Ann Hodgman of Entertainment Weekly was negative in her review and dismissed the episode for feeling "like a plateful of warmed-up leftovers." Hodgman criticized the writers' decision to devoting too much of the episode to the Mary Alice storyline rather than focusing on the other characters. She wrote that Rex's death did not come as a surprise, noting: "Just as a TV or movie cop is inevitably shot after he announces that he's about to retire, we know it's over for Rex the minute Bree rests her head on his feeble chest and promises him he'll make it." Hodgman stated that her interest in the Gabrielle and Carlos storyline was ruined by John telling Carlos about the affair rather than Carlos discovering it himself.
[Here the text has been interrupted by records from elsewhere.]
(** What happens after the last segment. *)
Record settled (self self' : Kcp.t) : Prop := {
  st_keeps : hear_keeps self self';
  st_rcv : same_rcv self self';
  st_una : Kcp.snd_una self' = Kcp.snd_una self;
  st_rmt_wnd : Kcp.rmt_wnd self' = Kcp.rmt_wnd self;
  st_probe : Kcp.probe self' = Kcp.probe self;
  st_current : Kcp.current self' = Kcp.current self;
  st_cwnd : Kcp.cwnd self' = Kcp.cwnd self ∨ 1 <= Kcp.cwnd self';
  st_snd_buf : ∃ n t, Kcp.snd_buf self' = Kcp.snd_buf self
    ∨ Kcp.snd_buf self' = Kcp.count_fastack n t (Kcp.snd_buf self);
}.

(** The congestion window never shrinks to nothing. *)
Lemma grow_cwnd_settled self una self' :
  conf_ok (H := {| st_conv := Kcp.conv self; st_mtu := Kcp.mtu self; st_rcv_wnd := Kcp.rcv_wnd self |}) self →
  Kcp.grow_cwnd self una = Ret self' →
  ∃ c i, self' = self <| Kcp.cwnd := c |> <| Kcp.incr := i |> ∧ (c = Kcp.cwnd self ∨ 1 <= c).
Proof.
  intros Hconf. pose proof (conf_mss_pos self Hconf) as Hm. destruct Hconf.
  unfold in_width in *. unfold Kcp.grow_cwnd. destruct (_ && _) eqn:E.
  2:{ intros <-%Ret_inj. exists (Kcp.cwnd self), (Kcp.incr self). split; [by destruct self|by left]. }
  apply andb_true_iff in E as [_ Hlt]. apply Z.ltb_lt in Hlt.
  assert (∀ c i, c = Kcp.cwnd self ∨ 1 <= c →
    (if Kcp.rmt_wnd self <? c
     then self <| Kcp.cwnd := Kcp.rmt_wnd self |> <| Kcp.incr := Kcp.rmt_wnd self *{64} Kcp.mss self |>
     else self <| Kcp.cwnd := c |> <| Kcp.incr := i |>) = self' →
    ∃ c i, self' = self <| Kcp.cwnd := c |> <| Kcp.incr := i |> ∧ (c = Kcp.cwnd self ∨ 1 <= c)) as Hend.
  { intros c i Hc. destruct (_ <? _); intros <-; do 2 eexists; (split; [reflexivity|]); [right; lia|done]. }
  intros (k & Hk & Hr)%bind_ret. apply Ret_inj in Hr. destruct (Kcp.cwnd self <? Kcp.ssthresh self).
  - apply Ret_inj in Hk as <-. apply (Hend (Kcp.cwnd self +{16} 1) (Kcp.incr self +{64} Kcp.mss self)).
    + right. rewrite wrap_id by lia. lia.
    + exact Hr.
  - apply bind_ret in Hk as (q & _ & Hk).
    match type of Hk with (if ?y <=? ?x then _ else _) = _ =>
      set (i := x) in Hk; change y with ((Kcp.cwnd self +{64} 1) *{64} Kcp.mss self) in Hk end.
    destruct (Z.leb_spec ((Kcp.cwnd self +{64} 1) *{64} Kcp.mss self) i) as [Hle|].
    + apply bind_ret in Hk as (n & Hn & Hk). apply Ret_inj in Hk as <-.
      apply (Hend (wrap 16 (n `min` Kcp.rmt_wnd self)) i); [|exact Hr].
      right. rewrite (wrap_id 64 (_ + 1)), wrap_id in Hle by nia.
      unfold div_ceil in Hn. rewrite (proj2 (Z.eqb_neq _ _)) in Hn by lia.
      apply Ret_inj in Hn as <-. rewrite wrap_id.
      * assert (1 <= (i + Kcp.mss self - 1) / Kcp.mss self); [|lia].
        apply Z.div_le_lower_bound; nia.
      * assert (0 <= (i + Kcp.mss self - 1) / Kcp.mss self) by (apply Z.div_pos; nia). lia.
    + apply Ret_inj in Hk as <-. by apply (Hend (Kcp.cwnd self) i); [left|].
Qed.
She also declared that the Lynette storyline was "wrapped up almost as perfunctorily, or maybe it only seems that way because it's long been so obvious that they were heading toward one of those folktales where the husband and wife switch places." Hodgman concluded by saying the fates of Susan and Mike are predictable, as the characters are too important to be killed off. In 2009, TV Guide ranked the episode #55 on its list of "100 Greatest Episodes of All-Time". The Futon Critic ranked the episode as the 19th best television episode of 2005, calling it "note-perfect."